Bağımsızlık yolunda yaktığı ateşle dünümüzü kurtaran ve geleceğimize de ışık tutan Gazi Mustafa Kemal Atatürk'ü şükranla anıyorum. (AK PARTİ, CHP ve İYİ PARTİ sıralarından alkışlar)
Bu toprakları bize vatan kılmak için canlarını ve mallarını vermekte tereddüt etmeyen bütün şehitlerimizi rahmetle ve gazilerimizi de minnetle yâd ediyorum.(İYİ PARTİ sıralarından alkışlar)
Kurtuluş Savaşı'nın verildiği yıllarda, ümitsizliğin ve çaresizliğin kol gezdiği ortamda 5 bin kişilik 2 tane gönüllü alay kurarak Kurtuluş Savaşı'nın kazanılmasında büyük emekleri olan Topal Osman ve Hüseyin Avni Alparslan'ı ve yüzde 90'dan fazlası şehit olan Giresun'un vatanperver evlatlarını da ayrıca saygıyla yâd ediyorum.
Sahil Güvenlik Komutanlığı "mavi vatan" denizlerimizde emniyet ve güvenliğin sağlanması, denizde arama kurtarma faaliyetlerinin icrası, düzensiz göç ve kaçakçılıkla mücadele, doğal afetlerde yardım, stratejik önemi haiz tesislerin korunması, yasa dışı su ürünleri avcılığı ve deniz kirliliğiyle mücadele gibi birçok alanda kanunlarla kendisine verilen görevleri 7/24 esasına göre icra etmektedir.
Sahil Güvenlik Komutanlığımız 2002 yılında yalnız 4 bölge ve 6 grup komutanlığı, 2 helikopter ve çeşitli büyüklükteki 129 yüzer unsurla görevlerini icra ederken bugün 4 bölge, 13 grup, 4 karakol komutanlığı ve yüksek teknolojik imkânlara sahip 14 helikopter, 3 uçak, 4 sahil güvenlik korveti ve çeşitli büyüklükteki 180 yüzer unsurla memleketimize hizmet etmektedir.

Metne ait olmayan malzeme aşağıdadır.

(* ===== verification/Notifications.v ===== *)
(** * Hints that an organization's view changed: internal/appstate/notifications.go

    [NotificationRevisions] computes one opaque hint per organization from the
    revision of its tables, the volatile revision of the memory and the few facts
    of others its redacted view depends on; [Publisher.step] publishes the hints
    that changed. The sink (etcd) is an argument: which publications it accepts. *)
From stdpp Require Import gmap list strings.
From S2P Require Import Prelude GoStd Sha256 GoJson Uuid Observation Memory Catalog AppSnapshot OperationTypes Transitions OperationsInv AppState TransitionFacts Dispatch Forward Installations Lifecycle LifecycleWorker AppStateSteps AppStateSafety DispatchFair.
#[local] Open Scope Z_scope.

(** ** The hints *)
Record notificationPosition := mkPosition { np_AppID : string; np_State : string; np_Reason : string }.
Record notificationAvailability := mkAvailability { na_AppID : string; na_ForeignInstallation : bool; na_Blocking : Z }.

Definition position_json (p : notificationPosition) : json :=
  JObj [("AppID", JStr (np_AppID p)); ("State", JStr (np_State p)); ("Reason", JStr (np_Reason p))].
Definition availability_json (a : notificationAvailability) : json :=
  JObj [("AppID", JStr (na_AppID a)); ("ForeignInstallation", JBool (na_ForeignInstallation a)); ("Blocking", JInt (na_Blocking a))].

Definition notificationDigest (value : json) : string := "hint:" +:+ digest_hex value.

Definition catalog_position (m : Memory) (now : Time) (e : Entry) : notificationPosition :=
  let o := catalogPosition m e now in mkPosition (en_AppID e) (ob_State o) (ob_Reason o).

Section Hints.
Context {U : UuidLib}.

Definition notificationViews (m : Memory) (bs : list Binding) (entries : list Entry) (t : Instants)
    : Memory * result Memory.Fault (gmap string string * list notificationPosition) :=
  if 1000 <? Z.of_nat (length entries) then (m, Err ErrLimit)
  else match snapshotLocked m bs (at_views t) (at_legacy t) with
  | (m', Err f) => (m', Err f)
  | (m', Ok s) => (m', Ok (ms_revisions s, sort_by np_AppID (catalog_position m' (at_items t) <$> entries)))
  end.

(** LEAST(count, 2) of the unfinished operations and transitions of each app. *)
Definition count_app (app : string) (blockers : gmap string Z) : gmap string Z :=
  <[app := Z.min 2 (default 0 (blockers !! app) + 1)]> blockers.
Definition blocking_apps (station : string) (db : DB) : list string :=
  ((o_AppID <$> List.filter (fun o => (o_StationID o =? station)%string && op_active o) (snd <$> map_to_list (app_operations db)))
   ++ (tr_AppID <$> List.filter (fun r => (tr_StationID r =? station)%string && tr_active r)
                      (snd <$> map_to_list (app_installation_transitions db))))%list.
Definition notificationBlockers (station : string) (db : DB) : result Error (gmap string Z) :=
  let out := foldr count_app ∅ (blocking_apps station db) in
  if 1000 <? Z.of_nat (size out) then Err (StateErr ErrLimit) else Ok out.

(** The applications an organization sees, and what others do with them. *)
Definition visible_apps (org : string) (entries : list Entry) (bs : list Binding) : gset string :=
  list_to_set (en_AppID <$> entries)
  ∪ list_to_set (b_AppID <$> List.filter (fun b => (b_OrganizationID b =? org)%string) bs).
Definition foreign_app (org : string) (bs : list Binding) (app : string) : bool :=
  existsb (fun b => negb (b_OrganizationID b =? org)%string && (b_AppID b =? app)%string) bs.
Definition availability_of (org : string) (bs : list Binding) (blockers : gmap string Z) (app : string) : notificationAvailability :=
  mkAvailability app (foreign_app org bs app) (default 0 (blockers !! app)).
Definition hint_json (state : string) (positions : list notificationPosition) (available : list notificationAvailability) : json :=
  JObj [("State", JStr state); ("Positions", JArr (position_json <$> positions)); ("Availability", JArr (availability_json <$> available))].
Definition hint_of (m : Memory) (scopes : gmap string string) (entries : list Entry) (bs : list Binding) (positions : list notificationPosition)
    (blockers : gmap string Z) (org revision : string) : string :=
  let volatile := match scopes !! org with
                  | Some v => if (v =? "")%string then token m 0 else v
                  | None => token m 0
                  end in
  notificationDigest (hint_json (revision +:+ ":" +:+ volatile) positions
    (sort_by na_AppID (availability_of org bs blockers <$> elements (visible_apps org entries bs)))).

(** The revision of every organization: LIMIT 1001. *)
Definition organization_revisions (station : string) (st : State) : gmap string string :=
  set_to_map (fun o => (o, format_int (default 0 (app_state_scopes st !! (station, o)))))
    (list_to_set (take 1001 (sort_strings (elements (st_organizations st)))) : gset string).

Definition NotificationRevisions (station : string) (c : Connection) (entries : list Entry) (st : State) (m : Memory) (t : Instants)
    : Memory * result Error (gmap string string) :=
  if negb (validID station) || negb (answers c) then (m, Err (StateErr ErrUnavailable))
  else
    let revisions := organization_revisions station st in
    if 1000 <? Z.of_nat (size revisions) then (m, Err (StateErr ErrLimit))
    else match readBindings station (st_DB st) "" with
    | Err e => (m, Err e)
    | Ok bs =>
        match notificationBlockers station (st_DB st) with
        | Err e => (m, Err e)
        | Ok blockers =>
            match notificationViews m bs entries t with
            | (m', Err f) => (m', Err (StateErr f))
            | (m', Ok (scopes, positions)) =>
                (m', if negb (commits c) then Err (StateErr ErrUnavailable)
                     else Ok (map_imap (fun org revision => Some (hint_of m' scopes entries bs positions blockers org revision)) revisions))
            end
        end
    end.
End Hints.
(** The tally of a list of samples, declaratively. *)
Record tally_of (t : Tally) : Prop := {
  to_count : ta_Successes t = Z.of_nat (length (successes (ta_Samples t)));
  to_sum : ta_sum t = foldr Z.add 0 (sm_LatencyMS <$> successes (ta_Samples t));
  to_exit : ta_ExitIP t = default "" (sm_IP <$> head (successes (ta_Samples t)));
  to_changed : ta_ExitChanged t = existsb (fun s => negb (sm_IP s =? ta_ExitIP t)%string) (successes (ta_Samples t));
  to_public : forall s, s ∈ successes (ta_Samples t) -> exists x, publicIP x = true /\ sm_IP s = addr_text x;
  to_extrema : successes (ta_Samples t) <> [] ->
    ta_min t ∈ (sm_LatencyMS <$> successes (ta_Samples t)) /\ ta_max t ∈ (sm_LatencyMS <$> successes (ta_Samples t)) /\
    forall s, s ∈ successes (ta_Samples t) -> ta_min t <= sm_LatencyMS s <= ta_max t;
  to_none : successes (ta_Samples t) = [] -> ta_max t = 0 }.

Lemma app_nonempty_l (a b : string) : a <> "" -> a +:+ b <> "".
Proof. by destruct a. Qed.
Lemma app_nonempty_r (a b : string) : b <> "" -> a +:+ b <> "".
Proof. by destruct a. Qed.
Lemma join_nonempty sep x l : x <> "" -> join sep (x :: l) <> "".
Proof. simpl. revert x. induction l as [| y l IH]; intros x H; simpl; [done |]. apply IH. by apply app_nonempty_l. Qed.
Lemma addr_text_nonempty a : addr_text a <> "".
Proof.
  destruct a as [n | n zone]; unfold addr_text, dotted; [by apply app_nonempty_r |].
  apply app_nonempty_l. destruct (is_4in6 _); [done |]. unfold string6.
  destruct (best_run _ _ _) as [start l]. destruct (bool_decide (l = O)); [| by apply app_nonempty_r].
  apply join_nonempty. unfold hex_text. by repeat case_match.
Qed.

Lemma successes_app l s : (successes (l ++ [s]) = successes l ++ (if succeeded s then [s] else []))%list.
Proof. unfold successes. rewrite List.filter_app. simpl. by destruct (succeeded s). Qed.

Lemma sum_app (l : list Z) x : foldr Z.add 0 (l ++ [x])%list = foldr Z.add 0 l + x.
Proof. induction l as [| y l IH]; simpl; lia. Qed.

Lemma no_tally_of : tally_of no_tally.
Proof. split; simpl; try done. intros s H. by apply elem_of_nil in H. Qed.

Lemma milliseconds_nonneg d : 0 <= d -> 0 <= milliseconds d.
Proof. intros. unfold milliseconds. by apply Z.quot_pos. Qed.

(** The tally with one more successful sample. *)
Definition add_success (s : Sample) (t : Tally) : Tally :=
  let n := ta_Successes t + 1 in
  let l := sm_LatencyMS s in
  let lo := if n =? 1 then l else ta_min t in
  mkTally (ta_Samples t ++ [s])%list n (ta_sum t + l) (if l <? lo then l else lo) (if ta_max t <? l then l else ta_max t)
    (if (ta_ExitIP t =? "")%string then sm_IP s else ta_ExitIP t)
    (if (ta_ExitIP t =? "")%string then ta_ExitChanged t
     else if negb (ta_ExitIP t =? sm_IP s)%string then true else ta_ExitChanged t).

Section AddSuccess.
Variables (s : Sample) (t : Tally).
Hypothesis ok : succeeded s = true.
Hypothesis nonneg : 0 <= sm_LatencyMS s.
Hypothesis public : exists x, publicIP x = true /\ sm_IP s = addr_text x.
Hypothesis before : tally_of t.

Lemma ip_nonempty : sm_IP s <> "".
Proof. destruct public as (x & _ & ->). apply addr_text_nonempty. Qed.

Lemma successes_snoc : (successes (ta_Samples t ++ [s]) = successes (ta_Samples t) ++ [s])%list.
Proof. by rewrite successes_app, ok. Qed.

Lemma add_first : successes (ta_Samples t) = [] -> tally_of (add_success s t).
Proof.
  intros El. destruct before as [Hc Hs Hx Hh Hp Hm Hn]. rewrite El in *. specialize (Hn eq_refl). simpl in *.
  unfold add_success. rewrite Hx, Hc, Hs, Hh, Hn, Z.ltb_irrefl. simpl.
  assert (Hmax : (if 0 <? sm_LatencyMS s then sm_LatencyMS s else 0) = sm_LatencyMS s) by (case_match; bool_norm; lia).
  rewrite Hmax.
  split; simpl; rewrite ?successes_snoc, ?El; simpl; rewrite ?String.eqb_refl; try done; try lia.
  - by intros y ->%list_elem_of_singleton.
  - intros _. rewrite !list_elem_of_singleton. repeat split; apply list_elem_of_singleton in H as ->; lia.
Qed.

Lemma add_more : successes (ta_Samples t) <> [] -> tally_of (add_success s t).
Proof.
  intros El. destruct before as [Hc Hs Hx Hh Hp Hm Hn]. specialize (Hm El) as (Hlo & Hhi & Hb).
  assert (Hhd : head (successes (ta_Samples t) ++ [s])%list = head (successes (ta_Samples t))) by by destruct (successes _).
  assert (Hne : (ta_ExitIP t =? "")%string = false).
  { apply String.eqb_neq. rewrite Hx. destruct (successes (ta_Samples t)) as [| s0 l]; [done |].
    simpl. destruct (Hp s0) as (y & _ & ->); [by left | apply addr_text_nonempty]. }
  assert (Hn1 : (ta_Successes t + 1 =? 1) = false).
  { apply Z.eqb_neq. rewrite Hc. destruct (successes (ta_Samples t)); [done |]. simpl length. lia. }
  unfold add_success. rewrite Hne, Hn1.
  split; simpl; rewrite ?successes_snoc, ?Hhd.
  - rewrite length_app. simpl. lia.
  - rewrite fmap_app. simpl. rewrite sum_app. lia.
  - done.
  - rewrite existsb_app, <- Hh. simpl. rewrite orb_false_r, (String.eqb_sym (sm_IP s)).
    destruct (ta_ExitIP t =? sm_IP s)%string; simpl; by rewrite ?orb_false_r, ?orb_true_r.
  - intros y [Hi | ->%list_elem_of_singleton]%elem_of_app; [by apply Hp | done].
  - intros _. rewrite fmap_app. simpl. rewrite !elem_of_app, !list_elem_of_singleton. split_and!.
    + case_match; [by right | by left].
    + case_match; [by right | by left].
    + intros y [Hi | ->%list_elem_of_singleton]%elem_of_app; [specialize (Hb _ Hi) |]; repeat case_match; bool_norm; lia.
  - intros Hbad. by destruct (successes (ta_Samples t)).
Qed.
End AddSuccess.
(* ===== verification/Admission.v ===== *)
(** * Admitting constrained commands

    internal/operations/appcenter_admission.go (the operator's policies, [resolve],
    [Read]), appcenter_candidates.go (the candidates of the page) and appcenter.go
    ([AppCenterFacts]), with [transitionReleaseReader] of dashboard_transition.go.
    The registries are those of [Releases], the catalog is a record of the
    operations it offers ([market_catalog] builds it from a [Market]), and Runtime is
    its answer to an inspection. *)
From S2P Require Import Prelude GoStd Sha256 GoJson Uuid Observation Memory Identity Catalog Market SemVer AppFacts OperationTypes Transitions StrictJson Releases.
From Stdlib Require Import Ascii.

(** ** Policies *)
Record AppCenterReleasePolicy := mkPolicy {
  po_AppID : string; po_AppVersion : string; po_ReleaseKind : string; po_ReleaseRef : string; po_Actions : list string }.
Record PolicyConfig := mkPolicyConfig {
  pc_SchemaVersion : Z; pc_Enabled : option bool; pc_Releases : option (list AppCenterReleasePolicy) }.
(** The policy file: not configured, or what it reads and decodes as. *)
Definition PolicySource := option (option PolicyConfig).

Module AdmissionPatterns.
Import Regexp.
(** [^[a-z0-9][a-z0-9-]{0,62}$] *)
Definition app : re := Cat (Class lower_alnum) (upto 62 (Class CatalogPatterns.dash)).
End AdmissionPatterns.
Definition appCenterAppName (s : string) : bool := Regexp.matches AdmissionPatterns.app s.
Definition appCenterVersion (s : string) : bool := transitionVersion s.
Definition appCenterKubernetesName (s : string) : bool := dnsName s.

Definition lifecycle_kinds : list string := ["install"; "start"; "stop"; "restart"; "delete"].
Definition policy_valid (p : AppCenterReleasePolicy) : bool :=
  appCenterAppName (po_AppID p) && (len (po_AppVersion p) <=? 64) && appCenterVersion (po_AppVersion p)
  && slices_contains ["management-release"; "dashboard-release"] (po_ReleaseKind p) && transitionName (po_ReleaseRef p)
  && negb (length (po_Actions p) =? 0)%nat && (Z.of_nat (length (po_Actions p)) <=? 5)
  && scan_distinct (slices_contains lifecycle_kinds) (fun a => a) ∅ (po_Actions p).
Definition policy_key (p : AppCenterReleasePolicy) : string := po_AppID p +:+ "@" +:+ po_AppVersion p.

Sayın Başkan, kıymetli milletvekilleri; ülkemiz büyük bir devrimin eşiğindedir. Yakın zamana kadar başkalarının gözleriyle bakardık ama gerçeği göremezdik, başkalarının kulaklarıyla dinler ancak hakikati duyamazdık, başkalarının kalbiyle hisseder ve başkalarının aklıyla karar verir ancak doğruyu bulamazdık. Şimdilerde hiç olmadığımız kadar kendimiz olduk; artık kendi gözlerimizle görüyor, kendi kulaklarımızla duyuyor ve kendi aklımızla karar veriyoruz. Başkalarının çizdiği istikamette patinaj yapmak yerine hem kendi istikametimizi çiziyor hem de milletimizin duası, muhaliflerin ümitsiz bakışları arasında hedeflerimize doğru ilerliyoruz.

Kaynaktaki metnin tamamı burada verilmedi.